6285. AU LORD MARÉCHAL D'ÉCOSSE A PARIS.
Potsdam, 9 avril 1754.
Outre ce que la dépêche du département des affaires étrangères vous aura marqué touchant les nouvelles d'Angleterre, je veux bien y ajouter pour votre direction qu'on me mande d'ailleurs qu'il n'était point encore question là des affaires étrangères et que le duc de Newcastle était plus occupé que jamais des affaires intérieures et à bien lier sa partie avec la nouvelle administration dont il était à la tête. Qu'il était de même des autres ministres anglais, dont la principale attention était fixée sur les affaires intérieures, qui cependant paraissaient prendre une bonne tournure en faveur de l'administration nouvelle. Que le duc de Mirepoix continuait à négocier au sujet des affaires orientales et se flattait de pouvoir ajuster ces différends malgré le départ de l'escadre anglaise.
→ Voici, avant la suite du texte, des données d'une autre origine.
(** * Funds back end: the balance / ledger / subscription workflows

    A shallow embedding of [funds/models.py], [funds/services.py],
    [funds/serializers.py] and of the two mutating views of
    [funds/views.py] (subscribe and cancel), followed by the properties
    the specification states about them.

    Conventions of the embedding.

    - Amounts.  The code computes on [Decimal(str(x))] for every stored
      number [x] and writes results back with [float(d)].  A decimal is
      counted in hundredths of a peso (so [Decimal('500000.00')] is
      [50000000]).  A stored number is a binary64 number; it is
      represented by the decimal [Decimal(str(x))] it is read as, which
      determines it, so that reading is the identity and writing is
      [float]: rounding to the nearest binary64 number, ties to even,
      followed by the shortest decimal that is read back as that number.
      The amounts of the program have at most two decimals, and so has
      what [float] gives for them; decimals with more places, the
      exponent range of binary64 and the 28 digits of the decimal
      context are not represented.
    - Storage.  The four tables the workflows touch are fields of
      [store].  A pynamodb [save()] either replaces the stored item or
      raises; which of the two happens is decided by the environment
      [env], one flag per call site.  Reads by primary key succeed or
      raise [DoesNotExist]; the index query may raise as well.  The
      [journal] of a [world] records the tables before each successful
      write; no code reads it.
    - Objects.  A model instance is a record value; a method that
      assigns to [self] returns the updated instance, which is distinct
      from what the table holds until it is saved.
    - Time and identifiers.  [datetime.utcnow()] reads a clock that
      advances at every reading; [uuid.uuid4()] draws the next unused
      identifier.  Only the timestamps that the code reads back
      ([created_at] of a transaction) or clears ([cancelled_at]) are
      kept; [updated_at] and the creation stamps of the other records
      are not represented. *)

From Stdlib Require Import ZArith Lia.
From stdpp Require Import base decidable option list gmap strings sorting pretty.

Local Open Scope Z_scope.

(** ** Data model ([funds/models.py]) *)

Abbreviation Decimal := Z.

(** *** Stored numbers

    A [NumberAttribute] holds a binary64 number.  The code writes one
    with [float(d)] and reads it with [Decimal(str(x))]; [str] gives the
    shortest decimal that is read back as [x], the nearest to [x] if
    there are several. *)

Module binary64.

(** The integer nearest to p / q, ties to the even one (0 <= p, 0 < q). *)
Definition round_half_even (p q : Z) : Z :=
  let n := p / q in
  let r := p mod q in
  if 2 * r <? q then n
  else if q <? 2 * r then n + 1
  else if Z.even n then n else n + 1.

(** p / (q * 2^e) as a fraction of integers. *)
Definition scaled (p q e : Z) : Z * Z :=
  if e <? 0 then (p * 2 ^ (- e), q) else (p, q * 2 ^ e).

(** The binary64 number nearest to p / q (0 < p, 0 < q), ties to even:
    its 53-bit significand m, 2^52 <= m < 2^53, and its exponent e; the
    number is m * 2^e. *)
Definition nearest (p q : Z) : Z * Z :=
  let g := Z.log2 p - Z.log2 q - 52 in
  let e := if fst (scaled p q g) <? 2 ^ 52 * snd (scaled p q g)
           then g - 1 else g in
  let m := round_half_even (fst (scaled p q e)) (snd (scaled p q e)) in
  if m =? 2 ^ 53 then (2 ^ 52, e + 1) else (m, e).

(** The multiples of 10^j hundredths next to m * 2^e: the one below (or
    equal) and whether the number is nearer to it, to the one above, or
    half way. *)
Definition below (m e : Z) (j : nat) : Z * comparison :=
  let n := fst (scaled (100 * m) (10 ^ Z.of_nat j) (- e)) in
  let d := snd (scaled (100 * m) (10 ^ Z.of_nat j) (- e)) in
  ((n / d) * 10 ^ Z.of_nat j, (2 * (n mod d) ?= d)).

(** [c] hundredths is read as the number m * 2^e. *)
Definition reads_as (m e c : Z) : bool :=
  (0 <? c) && bool_decide (nearest c 100 = (m, e)).

(** The multiple of 10^j hundredths that is read as m * 2^e, the
    nearest one if there are two. *)
Definition candidate (m e : Z) (j : nat) : option Z :=
  let lo := fst (below m e j) in
  let hi := lo + 10 ^ Z.of_nat j in
  match reads_as m e lo, reads_as m e hi with
  | true, false => Some lo
  | false, true => Some hi
  | false, false => None
  | true, true =>
      match snd (below m e j) with
      | Lt => Some lo
      | Gt => Some hi
      | Eq => if Z.even (lo / 10 ^ Z.of_nat j) then Some lo else Some hi
      end
  end.

(** The shortest decimal that is read as m * 2^e, among those with at
    most two decimals: the first multiple of 10^j found, from [j] down
    to 0. *)
Fixpoint shortest (m e : Z) (j : nat) : option Z :=
  match candidate m e j with
  | Some c => Some c
  | None =>
      match j with
      | O => None
      | S j' => shortest m e j'
      end
  end.

End binary64.

(** float(d) for an amount [d] in hundredths, as the decimal it is read
    back as: Decimal(str(float(d))). *)
Definition float (d : Decimal) : Decimal :=
  if d =? 0 then 0
  else
    let (m, e) := binary64.nearest (Z.abs d) 100 in
    match binary64.shortest m e (Z.to_nat (60 + e)) with
    | Some c => Z.sgn d * c
    | None => d
    end.


Arguments float : simpl never.

(** Below this amount (10^13 with two decimals, that is 15 significant
    digits) every amount is stored and read back as it is. *)
Definition float_limit : Decimal := 10 ^ 15.

(** [transaction_type] is one of the strings 'SUBSCRIPTION', 'CANCELLATION'. *)
Inductive TransactionType := SUBSCRIPTION | CANCELLATION.

(** [status] is one of the strings 'PENDING', 'COMPLETED', 'FAILED'. *)
Inductive Status := PENDING | COMPLETED | FAILED.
Qu'au surplus ce serait se faire illusion que de penser que, quand le duc de Newcastle se trouvait aujourd'hui à la tête des finances et sur le pied de premier ministre, il ouvrirait avec cela facilement les cordons de la bourse et donnerait à plein collier dans tous les projets de subsides que les Autrichiens et leurs alliés voudraient fournir; qu'il aurait des vues plus essentielles à remplir pour lier sa partie solidement avec les chefs de la nation et pour bien s'assurer de l'élection du nouveau Parlement, tout comme d'en essayer les forces, avant que de songer à aucune négociation pécuniaire. Que sa nouvelle fonction demandait même plus de précaution vis-à-vis de la nation; que comme secrétaire d'État il pouvait s'avancer plus en avant envers des cours étrangères qu'il ne saurait plus le faire comme chef des finances; qu'il aurait trop de prudence et assez à cœur ses propres intérêts pour ne pas s'embarquer dans des engagements que la fantaisie de son maître et les artifices des Autrichiens sauraient lui suggérer. Qu'au reste, le ministère anglais ne saurait prendre aucune résolution importante sans évènement extraordinaire et à moins des objets nationaux que vers le mois de novembre.
Quant au sieur Robinson, avec qui j'ai traité moi-même autrefois et du temps de la première guerre de Silésie,292-1 je l'ai reconnu alors pour un homme impétueux et de vives passions, comme les gens communs de l'Angleterre.
Mes lettres de Vienne confirment les nouvelles que je vous ai déjà communiquées par ma précédente touchant les préparatifs militaires qu'on y prend, que les ordres pour les chevaux d'artillerie étaient toujours les mêmes, savoir qu'on les cherchait dans le pays, qu'on en faisait des listes pour les acheter, quand on en aurait besoin; que quatre régiments de cuirassiers, deux de dragons et deux d'hussards, tous de Hongrie, étaient destinés pour joindre le camp en Bohême, qu'on travaillait à former des magasins pour ce camp, qui devait être pourvu de<293> tout ce qu'il faut à une armée destinée à opérer. Quoique je vous le répète encore que j'ai toute la peine à m'imaginer que ces gens-là ont un dessein réel de commencer de nouveaux troubles, je suis cependant toujours du sentiment que la bonne prudence et la raison exigent que je me concerte au préalable avec la France sur les mesures à prendre, pour ne point être pris au dépourvu, supposé le cas que la cour de Vienne voudrait éclater inopinément.
Federic.
Nach dem Concept.
292-1 Vergl. Bd. I, 318 ff. ; V, 160. 201. 230.